BEGIN THE DATA

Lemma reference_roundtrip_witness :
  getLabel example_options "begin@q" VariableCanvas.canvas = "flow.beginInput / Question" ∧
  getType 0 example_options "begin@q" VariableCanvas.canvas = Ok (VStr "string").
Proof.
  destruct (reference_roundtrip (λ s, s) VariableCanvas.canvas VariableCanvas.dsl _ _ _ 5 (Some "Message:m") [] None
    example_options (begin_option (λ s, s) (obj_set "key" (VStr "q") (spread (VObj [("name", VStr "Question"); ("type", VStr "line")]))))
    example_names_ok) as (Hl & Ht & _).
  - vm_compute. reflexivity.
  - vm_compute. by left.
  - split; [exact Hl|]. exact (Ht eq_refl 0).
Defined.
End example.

END THE DATA
BEGIN THE DATA

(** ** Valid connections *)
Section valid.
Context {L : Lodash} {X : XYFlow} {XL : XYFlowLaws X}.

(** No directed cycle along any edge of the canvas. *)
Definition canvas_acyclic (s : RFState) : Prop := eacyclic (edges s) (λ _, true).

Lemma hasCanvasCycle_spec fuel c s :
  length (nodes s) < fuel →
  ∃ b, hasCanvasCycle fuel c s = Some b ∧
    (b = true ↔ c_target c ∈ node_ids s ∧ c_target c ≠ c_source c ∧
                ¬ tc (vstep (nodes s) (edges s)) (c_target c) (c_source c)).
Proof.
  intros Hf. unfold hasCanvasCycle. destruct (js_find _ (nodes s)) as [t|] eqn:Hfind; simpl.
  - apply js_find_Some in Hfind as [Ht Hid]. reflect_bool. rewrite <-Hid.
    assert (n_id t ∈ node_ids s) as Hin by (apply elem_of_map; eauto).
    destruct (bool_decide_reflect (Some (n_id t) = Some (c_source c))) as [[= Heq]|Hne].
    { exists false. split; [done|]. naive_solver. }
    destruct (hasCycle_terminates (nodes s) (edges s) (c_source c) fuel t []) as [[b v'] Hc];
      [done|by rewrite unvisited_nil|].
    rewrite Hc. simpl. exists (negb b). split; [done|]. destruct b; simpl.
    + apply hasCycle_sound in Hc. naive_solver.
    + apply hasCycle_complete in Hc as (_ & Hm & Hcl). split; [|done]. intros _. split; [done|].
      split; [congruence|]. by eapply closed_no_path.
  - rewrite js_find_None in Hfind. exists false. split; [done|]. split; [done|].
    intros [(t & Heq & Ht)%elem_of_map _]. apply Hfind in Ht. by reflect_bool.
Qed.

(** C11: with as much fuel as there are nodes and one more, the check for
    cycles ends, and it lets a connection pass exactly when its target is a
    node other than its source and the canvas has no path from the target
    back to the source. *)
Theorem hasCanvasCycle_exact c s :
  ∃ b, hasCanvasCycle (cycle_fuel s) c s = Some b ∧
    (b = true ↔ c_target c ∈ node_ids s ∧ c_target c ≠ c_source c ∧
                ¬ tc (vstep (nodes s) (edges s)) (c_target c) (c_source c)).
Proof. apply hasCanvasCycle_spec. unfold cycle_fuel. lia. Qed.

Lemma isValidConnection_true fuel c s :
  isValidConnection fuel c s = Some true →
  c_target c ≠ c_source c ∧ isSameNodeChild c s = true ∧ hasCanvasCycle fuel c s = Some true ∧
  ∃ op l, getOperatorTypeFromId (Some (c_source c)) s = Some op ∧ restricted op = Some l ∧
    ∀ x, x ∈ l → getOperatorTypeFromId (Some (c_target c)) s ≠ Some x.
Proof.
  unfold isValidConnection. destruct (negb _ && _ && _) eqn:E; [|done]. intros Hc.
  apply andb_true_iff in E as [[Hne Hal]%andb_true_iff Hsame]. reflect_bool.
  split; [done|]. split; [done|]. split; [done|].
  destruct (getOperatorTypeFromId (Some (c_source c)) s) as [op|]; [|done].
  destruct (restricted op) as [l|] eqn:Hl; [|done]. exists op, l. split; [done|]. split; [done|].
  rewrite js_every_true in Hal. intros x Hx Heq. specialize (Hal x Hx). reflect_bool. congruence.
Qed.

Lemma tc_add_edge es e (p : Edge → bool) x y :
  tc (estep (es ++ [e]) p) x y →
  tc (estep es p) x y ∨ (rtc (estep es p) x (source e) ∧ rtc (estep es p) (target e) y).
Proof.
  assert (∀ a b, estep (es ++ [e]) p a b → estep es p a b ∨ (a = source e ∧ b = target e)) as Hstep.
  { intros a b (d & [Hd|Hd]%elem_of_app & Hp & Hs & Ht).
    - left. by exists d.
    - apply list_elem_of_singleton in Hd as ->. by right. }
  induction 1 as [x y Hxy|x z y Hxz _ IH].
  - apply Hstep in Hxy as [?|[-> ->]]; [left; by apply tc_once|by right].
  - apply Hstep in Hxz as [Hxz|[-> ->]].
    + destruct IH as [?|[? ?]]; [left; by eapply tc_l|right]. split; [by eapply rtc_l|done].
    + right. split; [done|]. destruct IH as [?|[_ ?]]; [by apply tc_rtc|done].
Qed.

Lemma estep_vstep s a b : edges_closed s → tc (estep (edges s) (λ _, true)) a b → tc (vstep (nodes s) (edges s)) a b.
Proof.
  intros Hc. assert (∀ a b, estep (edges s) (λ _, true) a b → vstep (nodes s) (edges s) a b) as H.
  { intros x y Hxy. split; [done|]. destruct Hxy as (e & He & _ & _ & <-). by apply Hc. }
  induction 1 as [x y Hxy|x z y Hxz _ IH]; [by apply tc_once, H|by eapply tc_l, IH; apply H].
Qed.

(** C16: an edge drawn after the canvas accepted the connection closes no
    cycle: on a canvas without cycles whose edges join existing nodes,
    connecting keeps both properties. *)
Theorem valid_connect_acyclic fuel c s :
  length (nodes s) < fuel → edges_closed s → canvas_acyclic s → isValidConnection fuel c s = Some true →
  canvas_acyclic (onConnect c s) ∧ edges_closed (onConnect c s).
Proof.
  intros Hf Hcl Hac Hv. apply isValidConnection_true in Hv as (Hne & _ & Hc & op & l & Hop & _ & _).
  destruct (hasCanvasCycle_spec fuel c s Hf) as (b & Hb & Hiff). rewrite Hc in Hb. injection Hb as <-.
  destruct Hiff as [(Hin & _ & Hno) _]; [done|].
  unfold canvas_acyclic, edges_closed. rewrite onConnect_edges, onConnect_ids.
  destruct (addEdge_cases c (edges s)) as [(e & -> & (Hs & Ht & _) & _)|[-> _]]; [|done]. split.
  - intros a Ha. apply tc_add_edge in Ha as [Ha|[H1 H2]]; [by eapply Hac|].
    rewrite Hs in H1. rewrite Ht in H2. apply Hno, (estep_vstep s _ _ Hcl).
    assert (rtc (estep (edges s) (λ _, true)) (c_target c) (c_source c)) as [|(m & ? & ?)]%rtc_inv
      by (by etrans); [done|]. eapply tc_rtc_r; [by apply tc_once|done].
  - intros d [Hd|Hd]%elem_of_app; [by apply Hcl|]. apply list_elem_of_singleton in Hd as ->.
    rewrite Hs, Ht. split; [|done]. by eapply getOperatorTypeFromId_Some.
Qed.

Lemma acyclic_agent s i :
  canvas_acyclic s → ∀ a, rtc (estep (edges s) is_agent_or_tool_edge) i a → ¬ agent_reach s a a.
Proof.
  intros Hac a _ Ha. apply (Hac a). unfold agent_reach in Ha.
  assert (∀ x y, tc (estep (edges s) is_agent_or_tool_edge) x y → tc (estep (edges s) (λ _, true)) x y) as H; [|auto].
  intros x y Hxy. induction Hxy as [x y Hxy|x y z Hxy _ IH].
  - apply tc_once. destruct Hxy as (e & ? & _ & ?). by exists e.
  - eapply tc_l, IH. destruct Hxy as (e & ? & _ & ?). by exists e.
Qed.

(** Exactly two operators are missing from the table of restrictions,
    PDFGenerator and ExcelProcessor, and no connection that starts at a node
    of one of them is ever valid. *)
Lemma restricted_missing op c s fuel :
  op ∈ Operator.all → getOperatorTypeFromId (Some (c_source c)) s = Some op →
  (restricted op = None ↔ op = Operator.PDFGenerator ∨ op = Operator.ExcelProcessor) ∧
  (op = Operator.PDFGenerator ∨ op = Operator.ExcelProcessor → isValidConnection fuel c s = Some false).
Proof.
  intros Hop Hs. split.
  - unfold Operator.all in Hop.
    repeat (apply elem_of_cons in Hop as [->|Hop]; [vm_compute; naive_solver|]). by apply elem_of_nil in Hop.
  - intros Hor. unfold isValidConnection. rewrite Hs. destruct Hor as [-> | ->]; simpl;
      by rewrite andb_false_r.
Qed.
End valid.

END THE DATA
BEGIN THE DATA

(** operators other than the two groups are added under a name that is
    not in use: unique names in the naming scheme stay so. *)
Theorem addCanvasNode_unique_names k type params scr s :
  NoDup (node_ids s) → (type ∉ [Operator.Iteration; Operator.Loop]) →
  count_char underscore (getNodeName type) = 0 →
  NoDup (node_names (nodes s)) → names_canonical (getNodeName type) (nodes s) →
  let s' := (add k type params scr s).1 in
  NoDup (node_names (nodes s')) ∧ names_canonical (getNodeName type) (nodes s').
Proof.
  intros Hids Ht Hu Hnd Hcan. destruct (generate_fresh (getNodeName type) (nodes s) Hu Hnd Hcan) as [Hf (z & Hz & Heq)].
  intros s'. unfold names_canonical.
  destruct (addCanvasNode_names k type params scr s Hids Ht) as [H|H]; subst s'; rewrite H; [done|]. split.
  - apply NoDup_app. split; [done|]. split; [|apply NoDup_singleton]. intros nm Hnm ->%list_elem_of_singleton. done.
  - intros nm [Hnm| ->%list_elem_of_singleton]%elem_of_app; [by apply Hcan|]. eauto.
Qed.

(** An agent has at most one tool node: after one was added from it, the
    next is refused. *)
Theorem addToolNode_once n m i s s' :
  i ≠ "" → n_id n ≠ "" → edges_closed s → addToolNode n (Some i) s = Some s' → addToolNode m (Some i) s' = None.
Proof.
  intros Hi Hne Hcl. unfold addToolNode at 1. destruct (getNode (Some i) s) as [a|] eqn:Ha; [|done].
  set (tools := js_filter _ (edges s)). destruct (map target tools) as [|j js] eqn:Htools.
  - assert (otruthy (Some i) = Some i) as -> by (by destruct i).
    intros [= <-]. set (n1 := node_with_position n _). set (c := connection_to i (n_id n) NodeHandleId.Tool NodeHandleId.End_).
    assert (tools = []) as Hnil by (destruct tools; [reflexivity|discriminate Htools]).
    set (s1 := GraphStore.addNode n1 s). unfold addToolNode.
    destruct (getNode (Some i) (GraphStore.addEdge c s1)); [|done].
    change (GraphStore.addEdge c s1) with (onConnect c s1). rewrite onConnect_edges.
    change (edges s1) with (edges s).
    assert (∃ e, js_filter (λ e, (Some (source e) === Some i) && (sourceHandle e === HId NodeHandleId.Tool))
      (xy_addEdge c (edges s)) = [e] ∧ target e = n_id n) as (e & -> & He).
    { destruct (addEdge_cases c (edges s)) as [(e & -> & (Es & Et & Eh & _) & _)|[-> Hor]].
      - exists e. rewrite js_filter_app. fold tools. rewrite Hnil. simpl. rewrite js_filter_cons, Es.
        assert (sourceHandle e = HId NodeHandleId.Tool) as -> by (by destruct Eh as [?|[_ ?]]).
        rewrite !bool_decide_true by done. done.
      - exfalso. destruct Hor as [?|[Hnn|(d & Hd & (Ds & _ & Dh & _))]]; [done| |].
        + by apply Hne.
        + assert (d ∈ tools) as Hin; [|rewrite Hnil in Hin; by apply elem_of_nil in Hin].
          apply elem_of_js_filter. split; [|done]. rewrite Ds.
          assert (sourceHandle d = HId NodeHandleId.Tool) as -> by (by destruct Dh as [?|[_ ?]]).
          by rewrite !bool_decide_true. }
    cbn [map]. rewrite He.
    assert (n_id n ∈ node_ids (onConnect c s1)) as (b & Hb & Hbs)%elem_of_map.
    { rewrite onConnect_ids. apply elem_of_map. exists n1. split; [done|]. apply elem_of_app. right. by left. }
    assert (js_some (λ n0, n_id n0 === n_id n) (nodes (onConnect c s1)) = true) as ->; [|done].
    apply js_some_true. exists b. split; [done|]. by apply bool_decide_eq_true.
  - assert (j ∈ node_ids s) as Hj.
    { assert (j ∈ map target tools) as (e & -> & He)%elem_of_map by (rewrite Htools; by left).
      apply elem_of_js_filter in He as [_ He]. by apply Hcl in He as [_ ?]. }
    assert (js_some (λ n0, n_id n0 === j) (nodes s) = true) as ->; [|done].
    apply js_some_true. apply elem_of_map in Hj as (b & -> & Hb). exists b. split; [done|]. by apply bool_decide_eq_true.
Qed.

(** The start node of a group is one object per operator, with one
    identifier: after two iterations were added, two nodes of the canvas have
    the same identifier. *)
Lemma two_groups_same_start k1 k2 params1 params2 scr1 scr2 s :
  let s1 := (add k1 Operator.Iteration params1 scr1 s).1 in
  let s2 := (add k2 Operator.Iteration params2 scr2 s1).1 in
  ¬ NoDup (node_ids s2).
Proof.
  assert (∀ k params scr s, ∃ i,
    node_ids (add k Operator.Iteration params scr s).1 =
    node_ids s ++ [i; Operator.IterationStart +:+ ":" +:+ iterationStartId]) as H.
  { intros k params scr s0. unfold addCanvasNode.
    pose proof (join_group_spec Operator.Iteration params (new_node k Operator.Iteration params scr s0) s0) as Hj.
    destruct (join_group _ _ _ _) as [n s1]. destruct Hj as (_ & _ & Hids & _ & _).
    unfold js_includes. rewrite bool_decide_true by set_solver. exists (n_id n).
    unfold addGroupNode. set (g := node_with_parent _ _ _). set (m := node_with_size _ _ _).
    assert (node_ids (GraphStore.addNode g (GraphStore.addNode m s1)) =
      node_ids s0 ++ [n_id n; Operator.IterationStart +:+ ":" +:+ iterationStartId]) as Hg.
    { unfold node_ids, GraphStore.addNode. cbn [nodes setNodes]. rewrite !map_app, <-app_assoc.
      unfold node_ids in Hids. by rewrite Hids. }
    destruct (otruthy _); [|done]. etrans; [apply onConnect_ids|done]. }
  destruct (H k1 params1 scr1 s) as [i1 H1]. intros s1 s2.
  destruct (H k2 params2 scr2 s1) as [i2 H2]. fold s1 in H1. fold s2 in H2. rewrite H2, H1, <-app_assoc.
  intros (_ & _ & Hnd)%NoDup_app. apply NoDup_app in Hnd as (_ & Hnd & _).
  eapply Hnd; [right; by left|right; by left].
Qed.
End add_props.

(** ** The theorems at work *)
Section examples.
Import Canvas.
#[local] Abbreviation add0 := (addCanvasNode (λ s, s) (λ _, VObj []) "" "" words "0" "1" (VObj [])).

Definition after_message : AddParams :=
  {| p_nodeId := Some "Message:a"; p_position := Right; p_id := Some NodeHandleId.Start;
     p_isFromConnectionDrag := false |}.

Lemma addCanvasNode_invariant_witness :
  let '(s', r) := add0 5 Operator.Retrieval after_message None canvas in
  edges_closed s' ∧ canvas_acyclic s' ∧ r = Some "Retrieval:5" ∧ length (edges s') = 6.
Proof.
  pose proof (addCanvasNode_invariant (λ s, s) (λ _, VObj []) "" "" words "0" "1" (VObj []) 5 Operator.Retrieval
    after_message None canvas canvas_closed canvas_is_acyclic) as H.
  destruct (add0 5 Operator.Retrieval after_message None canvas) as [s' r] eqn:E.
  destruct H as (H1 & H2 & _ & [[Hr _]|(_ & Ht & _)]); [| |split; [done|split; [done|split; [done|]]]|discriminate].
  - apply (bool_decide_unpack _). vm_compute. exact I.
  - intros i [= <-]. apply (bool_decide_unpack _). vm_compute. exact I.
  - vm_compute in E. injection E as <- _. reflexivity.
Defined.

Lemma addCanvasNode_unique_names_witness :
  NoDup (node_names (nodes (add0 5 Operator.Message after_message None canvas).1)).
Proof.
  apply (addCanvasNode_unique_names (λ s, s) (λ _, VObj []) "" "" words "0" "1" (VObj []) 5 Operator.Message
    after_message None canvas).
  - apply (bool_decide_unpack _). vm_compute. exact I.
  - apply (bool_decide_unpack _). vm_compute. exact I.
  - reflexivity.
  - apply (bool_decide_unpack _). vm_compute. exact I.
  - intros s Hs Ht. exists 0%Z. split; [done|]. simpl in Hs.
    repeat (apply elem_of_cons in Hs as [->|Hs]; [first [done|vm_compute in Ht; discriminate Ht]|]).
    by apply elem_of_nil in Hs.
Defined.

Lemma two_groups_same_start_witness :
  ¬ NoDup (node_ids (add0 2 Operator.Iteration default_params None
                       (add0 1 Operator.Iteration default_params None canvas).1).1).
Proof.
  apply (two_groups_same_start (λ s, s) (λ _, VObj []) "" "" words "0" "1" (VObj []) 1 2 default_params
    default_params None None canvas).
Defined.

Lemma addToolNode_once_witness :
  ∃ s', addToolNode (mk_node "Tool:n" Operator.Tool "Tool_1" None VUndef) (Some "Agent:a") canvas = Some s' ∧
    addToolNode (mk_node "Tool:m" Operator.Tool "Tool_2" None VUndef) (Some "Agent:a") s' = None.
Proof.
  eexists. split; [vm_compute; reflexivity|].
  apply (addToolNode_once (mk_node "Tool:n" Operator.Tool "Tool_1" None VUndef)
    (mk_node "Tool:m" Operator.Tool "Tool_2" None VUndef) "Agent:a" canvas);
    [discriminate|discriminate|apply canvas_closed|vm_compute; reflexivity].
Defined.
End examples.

END THE DATA

*HOW TO COMPLETE THIS TASK*. Copy word for word the stretch of entries above from the line that has "in Hc. naive_solver." through the line that has "op = Some l ∧", both ends included, and nothing outside it.

*YOUR RESPONSE*.
    + apply hasCycle_sound in Hc. naive_solver.
    + apply hasCycle_complete in Hc as (_ & Hm & Hcl). split; [|done]. intros _. split; [done|].
      split; [congruence|]. by eapply closed_no_path.
  - rewrite js_find_None in Hfind. exists false. split; [done|]. split; [done|].
    intros [(t & Heq & Ht)%elem_of_map _]. apply Hfind in Ht. by reflect_bool.
Qed.

(** C11: with as much fuel as there are nodes and one more, the check for
    cycles ends, and it lets a connection pass exactly when its target is a
    node other than its source and the canvas has no path from the target
    back to the source. *)
Theorem hasCanvasCycle_exact c s :
  ∃ b, hasCanvasCycle (cycle_fuel s) c s = Some b ∧
    (b = true ↔ c_target c ∈ node_ids s ∧ c_target c ≠ c_source c ∧
                ¬ tc (vstep (nodes s) (edges s)) (c_target c) (c_source c)).
Proof. apply hasCanvasCycle_spec. unfold cycle_fuel. lia. Qed.

Lemma isValidConnection_true fuel c s :
  isValidConnection fuel c s = Some true →
  c_target c ≠ c_source c ∧ isSameNodeChild c s = true ∧ hasCanvasCycle fuel c s = Some true ∧
  ∃ op l, getOperatorTypeFromId (Some (c_source c)) s = Some op ∧ restricted op = Some l ∧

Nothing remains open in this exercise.